## Task instructions
Write out, word for word, the line that contains "apply lookup_seq in" and each line after it down to the last line of the data below. Include nothing more.

:: Input records

(* ===== verification/RaftSafety.v ===== *)
(** * Raft: the group's safety

    Every step of the group preserves the relation of [RaftRel] with a history,
    so every reachable group satisfies the protocol's safety properties. *)

From S2P Require Import Prelude Wire RaftTypes RaftNode RaftCluster RaftGhost RaftMoves RaftEvolve RaftRel RaftView RaftSim RaftReplicate RaftInstall.

#[local] Opaque snapshot_chunk_size.

Section steps.
Context (cf : config).
Implicit Types (g : history) (c : cluster) (T : Z) (i j : nat) (s : Raft).

Notation vs := (vs cf).
Notation evolves := (evolves vs).
Notation node_ok := (node_ok cf).
Notation rel := (rel cf).
Notation step_ok := (step_ok cf).

(** What later groups keep of a history. *)
Record later g g' : Prop := MkLater {
  la_elec : ∀ T x, g_elec g T = Some x → g_elec g' T = Some x;
  la_safe : ∀ T p, safe g T p → safe g' T p;
  la_term : ∀ n, (g_term g n ≤ g_term g' n)%Z;
  la_commit : ∀ T, g_commit g T ≤ g_commit g' T
}.

Lemma later_refl g : later g g.
Proof using Type. done. Qed.

Lemma later_trans g1 g2 g3 : later g1 g2 → later g2 g3 → later g1 g3.
Proof using Type. intros [E1 S1 T1 C1] [E2 S2 T2 C2]. split; intros; etrans || auto; eauto. Qed.

Lemma evolves_later i g g' : ginv vs g → evolves i g g' → later g g'.
Proof using Type. intros Hg Hev. split; [apply Hev| |apply Hev|apply Hev]. intros T p. by apply (safe_ev cf i). Qed.

(** ** One node moves *)

(** The elections of other nodes are not affected by the moves of [i]. *)
Lemma elections_other c g g' i (c0 : nat) T v w :
  rel c g → evolves i g g' → c0 ≠ i → cl_elections c !! (c0, T) = Some (v, w) →
  election_ok cf g' c0 T v w.
Proof using Type.
  intros Hrel Hev Hne Hel. apply (election_ok_ev cf i g g'); [apply Hrel|done| |by apply Hrel].
  intros l. by apply (ev_other_elec _ _ _ _ Hev).
Qed.

Lemma elections_quiet c g g' i :
  rel c g → evolves i g g' → quiet g g' →
  ∀ (c0 : nat) T v w, cl_elections c !! (c0, T) = Some (v, w) → election_ok cf g' c0 T v w.
Proof using Type.
  intros Hrel Hev Hq c0 T v w Hel. apply (election_ok_ev cf i g g'); [apply Hrel|done| |by apply Hrel].
  intros l. by rewrite Hq.
Qed.

(** The elections of [i] are checked separately. *)
Lemma rel_move c g g' i s' e :
  rel c g → evolves i g g' → node_ok g' i s' →
  (∀ (c0 : nat) T v w, e !! (c0, T) = Some (v, w) → election_ok cf g' c0 T v w) →
  rel (Build_cluster (<[i := s']> (cl_nodes c)) (cl_net c) e (cl_transfers c) (cl_delivered c)) g'.
Proof using Type.
  intros [Hg Hi Hsz Hn Hp _ Ht Hd] Hev Hs' He. split; simpl.
  - apply Hev.
  - by apply Hev.
  - by rewrite length_insert.
  - intros j s Hj. apply list_lookup_insert_Some in Hj as [(-> & <- & _)|[Hne Hj]]; [done|].
    apply (node_ok_ev cf i g); auto.
  - eapply Forall_impl; [exact Hp|]. intros p. by apply (packet_ok_ev cf i).
  - done.
  - intros k t Hk. apply (transfer_ok_ev cf i g); eauto.
  - eapply Forall_impl; [exact Hd|]. intros d. by apply (delivered_ok_ev cf i).
Qed.

Lemma rel_quiet c g g' i s' :
  rel c g → evolves i g g' → quiet g g' → node_ok g' i s' → rel (set_node i s' c) g'.
Proof using Type. intros Hrel Hev Hq Hn. apply (rel_move c g); try done. by eapply elections_quiet. Qed.

Lemma rel_restart c g g' i now d :
  rel c g → evolves i g g' → disk_ok g' i d → rel (restart cf now i d c) g'.
Proof using Type.
  intros Hrel Hev Hd. pose proof (rel_move c g g' i (init now (cf_members cf i) d)
    (filter (λ kv, kv.1.1 ≠ i) (cl_elections c)) Hrel Hev (restart_ok cf _ _ _ _ Hd)) as [].
  { intros c0 T v w Hel. apply map_lookup_filter_Some in Hel as [Hel Hne].
    by eapply elections_other. }
  split; try done. simpl. intros k t Hk. apply map_lookup_filter_Some in Hk as [Hk _]. eauto.
Qed.

(** A step of node [i] whose result goes to [k]. *)
Lemma run_rel {A} c g i (o : outcome A) (P : history → A → Prop) now k :
  rel c g → step_ok g i o P →
  (∀ g' s a, rel (set_node i s c) g' → P g' a → rel (k a (set_node i s c)) g') →
  ∃ g', rel (run cf now i o k c) g' ∧ later g g'.
Proof using Type.
  intros Hrel (g' & Hev & Hq & Ho) Hk. exists g'.
  split; [|by apply (evolves_later i); [apply Hrel|]]. unfold run. destruct o as [s a|s].
  - destruct Ho as [Hn HP]. apply Hk; [|done]. by eapply rel_quiet.
  - by eapply rel_restart.
Qed.

Lemma send_rel c g ps : rel c g → Forall (packet_ok g) ps → rel (send ps c) g.
Proof using Type. intros [] Hp. split; try done. simpl. by apply Forall_app. Qed.

Lemma set_node_rel c g i s : rel c g → node_ok g i s → rel (set_node i s c) g.
Proof using Type.
  intros Hrel Hn. eapply rel_quiet; [done| |done|done]. apply evolves_refl, Hrel.
Qed.

Lemma set_transfers_rel c g t :
  rel c g → (∀ k x, t !! k = Some x → transfer_ok g x) → rel (set_transfers t c) g.
Proof using Type. intros [] Ht. by split. Qed.

Lemma delete_transfer_rel c g k : rel c g → rel (set_transfers (delete k (cl_transfers c)) c) g.
Proof using Type.
  intros Hrel. apply set_transfers_rel; [done|]. intros k' x Hk. apply lookup_delete_Some in Hk as [_ Hk].
  by eapply Hrel.
Qed.

Lemma insert_transfer_rel c g k x :
  rel c g → transfer_ok g x → rel (set_transfers (<[k := x]> (cl_transfers c)) c) g.
Proof using Type.
  intros Hrel Hx. apply set_transfers_rel; [done|]. intros k' y Hk.
  apply lookup_insert_Some in Hk as [[_ <-]|[_ Hk]]; [done|]. by eapply Hrel.
Qed.

(** ** Elections *)

(** Node [i] changes the election [(i, T)] and possibly wins it. *)
Lemma rel_election c g g' i T s' v w :
  rel c g → evolves i g g' → (∀ T', T' ≠ T → g_elec g' T' = g_elec g T') → node_ok g' i s' →
  election_ok cf g' i T v w → rel (set_election (i, T) (v, w) (set_node i s' c)) g'.
Proof using Type.
  intros Hrel Hev Hq Hn Hel. apply (rel_move c g); try done. simpl. intros c0 T0 v0 w0 Hk.
  apply lookup_insert_Some in Hk as [[? ?]|[Hne Hk]]; [by simplify_eq|].
  destruct (decide (c0 = i)) as [->|Hc]; [|by eapply elections_other].
  apply (election_ok_ev cf i g g'); [apply Hrel|done| |by apply Hrel].
  intros l. rewrite Hq; [done|]. congruence.
Qed.

Lemma timeout_rel c g i s now c' :
  rel c g → cl_nodes c !! i = Some s → step cf (ElectionTimeout i now) c = Some c' → ∃ g', rel c' g' ∧ later g g'.
Proof using Type.
  intros Hrel Hs. simpl. rewrite Hs. simpl. intros [= <-].
  assert (i < cf_size cf) as Hi.
  { rewrite <- (rel_size _ _ _ Hrel). by eapply lookup_lt_Some. }
  destruct (doElection_ok cf g i s now) as (g' & Hev & Hm); [apply Hrel|apply Hrel|done|by eapply Hrel|].
  exists g'. split; [|by apply (evolves_later i); [apply Hrel|]].
  destruct (doElection now s) as [s' [[v reqs]|]|s']; simpl.
  - destruct Hm as (Hn & Hq & Hel & Hr). apply send_rel; [by eapply rel_election|].
    apply Forall_fmap. eapply Forall_impl; [exact Hr|]. by intros [j a].
  - destruct Hm as [Hq Hn]. by eapply rel_quiet.
  - by eapply rel_restart.
Qed.

Lemma vote_reply_rel c g src dst a r now c' :
  rel c g → packet_ok g (PVoteReply src dst a r) → deliver cf now (PVoteReply src dst a r) c = Some c' →
  ∃ g', rel c' g' ∧ later g g'.
Proof using Type.
  intros Hrel Hp. simpl. destruct (cl_nodes c !! dst) as [s|] eqn:Hs; [|done]. simpl.
  destruct (cl_elections c !! (dst, rv_term a)) as [[v w]|] eqn:Hel; [|done]. simpl.
  case_bool_decide as Hin; [|done]. intros [= <-].
  destruct (sendRequestVote_ok cf g dst s (rv_term a) v w src r) as (g' & Hev & Hm);
    [apply Hrel|apply Hrel|by eapply Hrel|by eapply Hrel|done|done|].
  exists g'. split; [|by apply (evolves_later dst); [apply Hrel|]].
  destruct (sendRequestVote r v s) as [s' v'|s']; simpl.
  - destruct Hm as (Hn & Hq & Hel'). by eapply rel_election.
  - by eapply rel_restart.
Qed.

(** ** Deliveries *)

Lemma snap_reply_rel c g src dst a r now c' :
  rel c g → deliver cf now (PSnapReply src dst a r) c = Some c' → ∃ g', rel c' g' ∧ later g g'.
Proof using Type.
  intros Hrel. simpl. destruct (cl_nodes c !! dst) as [s|] eqn:Hs; [|done]. simpl.
  destruct (cl_transfers c !! (dst, src)) as [[[source [|chunk rest]]|]|] eqn:Ht; try done. simpl.
  case_bool_decide; [|done].
  destruct (rel_transfers _ _ _ Hrel _ _ Ht) as [Hsrc Hch]. apply Forall_cons in Hch as [_ Hrest].
  destruct (snapshot_chunk_reply_ok cf g dst s now source r) as (g' & Hev & Hq & Hn);
    [apply Hrel|by eapply Hrel|].
  assert (source_ok g' source) as Hsrc' by (eapply (snap_ok_ev cf); [apply Hrel|done|done]).
  destruct (snapshot_chunk_reply now source r s) as [s' continue]. simpl in Hn.
  intros [= <-]. exists g'. split; [|by apply (evolves_later dst); [apply Hrel|]].
  pose proof (rel_quiet c g g' dst s' Hrel Hev Hq Hn) as Hrel'.
  destruct continue; [destruct rest as [|a' rest]|].
  - apply (delete_transfer_rel (set_node dst (snapshot_finish src source s') c)).
    eapply rel_quiet; try done. apply snapshot_finish_ok; [apply Hev|done|done].
  - by apply (insert_transfer_rel (set_node dst s' c)).
  - by apply (delete_transfer_rel (set_node dst s' c)).
Qed.

Lemma deliver_rel c g p now c' :
  rel c g → packet_ok g p → deliver cf now p c = Some c' → ∃ g', rel c' g' ∧ later g g'.
Proof using Type.
  intros Hrel Hp.
  pose proof (rel_ginv _ _ _ Hrel) as Hg. pose proof (rel_indexed _ _ _ Hrel) as Hi.
  destruct p as [src dst a|src dst a r|src dst a|src dst a r|src dst a|src dst a r].
  2: by apply (vote_reply_rel c g). 5: by apply (snap_reply_rel c g).
  all: simpl; destruct (cl_nodes c !! dst) as [s|] eqn:Hs; [|done]; simpl; intros [= <-];
    pose proof (rel_nodes _ _ _ Hrel _ _ Hs) as Hn; (eapply run_rel; [done| |]).
  - by apply RequestVote_ok.
  - intros g' s' r Hr Hp'. apply send_rel; [done|]. by constructor.
  - by apply AppendEntries1_ok.
  - intros g' s' r Hr Hp'. apply send_rel; [done|]. by constructor.
  - by apply HandleAppendEntriesReply_ok.
  - done.
  - by apply InstallSnapshot_ok.
  - intros g' s' r Hr _. apply send_rel; [done|]. by constructor.
Qed.

(** ** Every step *)

Lemma transfer_start_rel c g i server c' :
  rel c g → step cf (TransferStart i server) c = Some c' → ∃ g', rel c' g' ∧ later g g'.
Proof using Type.
  intros Hrel. unfold step. destruct (cl_nodes c !! i) as [s|] eqn:Hs; [|done]. cbn [mbind option_bind].
  destruct (cl_transfers c !! (i, server)) as [[?|]|]; try done. cbn [mbind option_bind].
  pose proof (snapshot_chunks_of (S (String.length (ss_data (snapshot_source s)))) snapshot_chunk_size
    (m_me s) (snapshot_source s) 0) as Hch.
  revert Hch. generalize (snapshot_chunks (S (String.length (ss_data (snapshot_source s))))
    snapshot_chunk_size (m_me s) (snapshot_source s) 0). intros [|ch chs] Hch [= <-]; exists g; (split; [|done]).
  { by apply delete_transfer_rel. }
  apply insert_transfer_rel; [done|]. split; [|done]. eapply snapshot_source_ok. by eapply Hrel.
Qed.

Lemma step_rel c g e c' : rel c g → step cf e c = Some c' → ∃ g', rel c' g' ∧ later g g'.
Proof using Type.
  intros Hrel Hstep.
  pose proof (rel_ginv _ _ _ Hrel) as Hg. pose proof (rel_indexed _ _ _ Hrel) as Hi.
  destruct e as [i now|k now|i now|i server now|i server|i server|i server|i op|i now|i now
                |i index snapshot now|i w deadline|i w timedOut|i now].
  5: by eapply transfer_start_rel.
  5: { simpl in Hstep. destruct (cl_transfers c !! (i, server)) as [[[src [|ch chs]]|]|] eqn:Ht; try done.
       simplify_eq/=. exists g. split; [|done]. apply send_rel; [done|]. constructor; [|done].
       destruct (rel_transfers _ _ _ Hrel _ _ Ht) as [Hsrc [(Ht' & Hx & Hy) _]%Forall_cons].
       simpl. by rewrite Ht', Hx, Hy. }
  5: { simplify_eq/=. exists g. split; [|done]. by apply delete_transfer_rel. }
  2: { simpl in Hstep. destruct (cl_net c !! k) as [p|] eqn:Hk; [|done]. eapply deliver_rel; [done| |done].
       by eapply Forall_lookup_1; [apply Hrel|]. }
  all: assert (∃ s, cl_nodes c !! i = Some s) as [s Hs]
         by (simpl in Hstep; destruct (cl_nodes c !! i) as [s|]; [by exists s|done]).
  all: pose proof (rel_nodes _ _ _ Hrel _ _ Hs) as Hn.
  1: by eapply timeout_rel.
  all: simpl in Hstep; rewrite Hs in Hstep; simpl in Hstep.
  - injection Hstep as <-. eapply run_rel; [done|by apply doHeartBeat_ok|done].
  - case_match eqn:Hguard; [done|]. apply orb_false_iff in Hguard as [Hne%bool_decide_eq_false _].
    injection Hstep as <-. eapply run_rel; [done|by apply replicationWorker_ok|].
    intros g' s' [| |args] Hr HP; [done| |].
    + by apply (insert_transfer_rel (set_node i s' c)).
    + apply send_rel; [done|]. constructor; [|done]. by apply HP.
  - injection Hstep as <-. exists g. split; [|done]. apply set_node_rel; [done|]. by apply queued_ok.
  - injection Hstep as <-. eapply run_rel; [done| |done]. apply raftPollerTicker_ok; [done..|].
    by apply (same_core_ok cf g i s).
  - injection Hstep as <-. eapply run_rel; [done|by apply applierTicker_ok|].
    intros g' s' msgs [] HP. split; try done. apply Forall_app. split; [done|]. by apply Forall_fmap.
  - injection Hstep as <-. eapply run_rel; [done|by apply Snapshot_ok|done].
  - injection Hstep as <-. exists g. split; [|done]. apply set_node_rel; [done|].
    by destruct (ReadIndex_ok cf g i s w deadline false Hn).
  - injection Hstep as <-. exists g. split; [|done]. apply set_node_rel; [done|].
    by destruct (ReadIndex_ok cf g i s w 0 timedOut Hn).
  - injection Hstep as <-. exists g. split; [|done]. eapply rel_restart; [done|by apply evolves_refl|]. by eapply node_disk.
Qed.

Lemma initial_rel : rel (initial cf) start_history.
Proof using Type.
  split; simpl; try done.
  - apply start_ginv.
  - by rewrite length_fmap, length_seq.
  - intros i s Hs. apply list_lookup_fmap_Some in Hs as (n & -> & Hn).
    apply lookup_seq in Hn as [-> _]. apply restart_ok. exists []. simpl.
    split; [done|]. split; [lia|]. split; by left.
Qed.

Lemma run_events_rel es c g c' :
  rel c g → run_events cf es c = Some c' → ∃ g', rel c' g' ∧ later g g'.
Proof using Type.
  revert c g. induction es as [|e es IH]; intros c g Hrel; simpl.
  - intros [= <-]. by exists g.
  - destruct (step cf e c) as [c1|] eqn:Hstep; [|done]. simpl. intros Hes.
    destruct (step_rel _ _ _ _ Hrel Hstep) as (g1 & Hrel1 & Hl1).
    destruct (IH _ _ Hrel1 Hes) as (g2 & Hrel2 & Hl2). exists g2. eauto using later_trans.
Qed.

Lemma reachable_rel c : reachable cf c → ∃ g, rel c g.
Proof using Type.
  intros [es Hes]. destruct (run_events_rel _ _ _ _ initial_rel Hes) as (g & Hrel & _). by exists g.
Qed.

End steps.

::::

## Answer box
    apply lookup_seq in Hn as [-> _]. apply restart_ok. exists []. simpl.
    split; [done|]. split; [lia|]. split; by left.
Qed.

Lemma run_events_rel es c g c' :
  rel c g → run_events cf es c = Some c' → ∃ g', rel c' g' ∧ later g g'.
Proof using Type.
  revert c g. induction es as [|e es IH]; intros c g Hrel; simpl.
  - intros [= <-]. by exists g.
  - destruct (step cf e c) as [c1|] eqn:Hstep; [|done]. simpl. intros Hes.
    destruct (step_rel _ _ _ _ Hrel Hstep) as (g1 & Hrel1 & Hl1).
    destruct (IH _ _ Hrel1 Hes) as (g2 & Hrel2 & Hl2). exists g2. eauto using later_trans.
Qed.

Lemma reachable_rel c : reachable cf c → ∃ g, rel c g.
Proof using Type.
  intros [es Hes]. destruct (run_events_rel _ _ _ _ initial_rel Hes) as (g & Hrel & _). by exists g.
Qed.

End steps.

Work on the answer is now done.